Adjective "temperature" definition and examples

(Temperature may not be an adjective, but it can be used as an adjective, click here to find out.)

Pronunciation

/ˈtɛmp(ə)rətʃə/

Definitions and examples

noun

The degree or intensity of heat present in a substance or object, especially as expressed according to a comparative scale and shown by a thermometer or perceived by touch.
  1. 'With the proper enzymes present, biological temperatures suffice to allow reactions to proceed.'
  2. 'These were based on the measurement of canopy temperature using infrared thermometers.'
  3. 'Ideally you should use a meat thermometer to monitor the temperature as you cook.'
  4. 'He would record the temperature, atmospheric pressure, the degree of cloud cover, whether there was rain or snow.'
  5. 'Food should be kept in the fridge because mould cannot flourish at a temperature below five degree centigrade.'
  6. 'Heating a metal to temperatures below its melting point causes it to expand or increase in length.'
  7. 'After checking the time, he took out the thermometer and studied the temperature.'
  8. 'Man can't land on Venus, where the surface temperature is 800 degrees Fahrenheit, but a robot can.'
  9. 'The boiling point of a substance is the temperature at which the liquid boils.'
  10. 'With the outside temperature touching 43 degrees Celsius, the extreme heat policy was in force.'
  11. 'I'll take her temperature'
  12. 'The doctor will take your temperature and look at your abdomen.'
  13. 'Until my fever broke on the evening of my first full day the nurses would take my temperature and change my ice packs every few hours.'
  14. 'he was running a temperature'
  15. 'She had a temperature and some flu-like symptoms.'
  16. 'the temperature of the debate was lower than before'
  17. 'The peasant leader's words raised the temperature of the debate.'

More definitions

1. a measure of the warmth or coldness of an object or substance with reference to some standard value. The temperature of two systems is the same when the systems are in thermal equilibrium.

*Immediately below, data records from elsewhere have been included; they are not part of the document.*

Lemma merge_extend requests merged slots i r rest m joined :
  requests !! i = Some r -> range_ok (lr_range r) ->
  merge_inv requests merged slots ((i, r) :: rest) -> last merged = Some m ->
  or_key m = Blob (be_blob (lr_extent r)) ->
  joined = mkRange (sr_offset (or_range m))
    (Z.max (sr_end (or_range m)) (sr_end (lr_range r)) - sr_offset (or_range m))
    (sr_offset (or_range m) + (Z.max (sr_end (or_range m)) (sr_end (lr_range r)) - sr_offset (or_range m))) ->
  merge_inv requests (removelast merged ++ [mkObjectRange (Blob (be_blob (lr_extent r))) joined])
    (slots ++ [(i, (length merged - 1)%nat)]) rest.
Proof.
  intros Hi Hr (Hsl & Hl & Hrest) Hm Hk ->. specialize (Hl m Hm) as (L1 & L2 & L3).
  specialize (Hrest m) as Hrest'. pose proof (Hrest' i r Hm ltac:(by left) Hk) as Hle.
  destruct Hr as (R1 & R2 & R3). pose proof (last_app_removelast _ _ Hm) as Hsplit.
  set (pre := removelast merged) in *.
  assert (length merged - 1 = length pre)%nat as -> by (rewrite Hsplit, length_app; simpl; lia).
  split_and!.
  - intros i' k [Hin|Hin%list_elem_of_singleton]%elem_of_app.
    + destruct (Hsl i' k Hin) as (r' & m' & H1 & H2 & (K1 & K2 & K3 & K4)).
      rewrite Hsplit in H2. apply lookup_app_Some in H2 as [H2|[Hge H2]].
      * exists r', m'. split_and!; try done. by apply lookup_app_l_Some.
      * destruct (k - length pre)%nat eqn:Ek; [|done]. injection H2 as ->.
        eexists r', _. split; [done|]. split.
        { rewrite lookup_app_r, Ek by done. done. }
        unfold covers, range_ok. cbn [or_key or_range sr_offset sr_length sr_end].
        split_and!; try lia. by rewrite <- Hk.
    + injection Hin as -> ->. eexists r, _. split; [done|]. split.
      { rewrite lookup_app_r, Nat.sub_diag by lia. done. }
      unfold covers, range_ok. cbn [or_key or_range sr_offset sr_length sr_end]. split_and!; try lia; done.
  - intros m'. rewrite last_snoc. intros [= <-]. unfold range_ok.
    cbn [or_range sr_offset sr_length sr_end]. lia.
  - intros m' j r'. rewrite last_snoc. intros [= <-] Hin. cbn. intros Hb.
    apply (Hrest' j r' Hm); [by right|]. by rewrite Hk.
Qed.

2. Physiology, Pathology. the degree of heat in a living body, normally about 9

8.6°F (37°C) in humans. the excess of this above the normal.

3. Obsolete. mildness, as of the weather.

4. Obsolete. temperament.

More examples(as adjective)

"volumes can be temperature."

"highs can be temperature."

"environments can be temperature."

"effects can be temperature."

"chemicals can be temperature."

More examples++

Origin

Late Middle English: from French température or Latin temperatura, from temperare ‘restrain’. The word originally denoted the state of being tempered or mixed, later becoming synonymous with temperament. The modern sense dates from the late 17th century.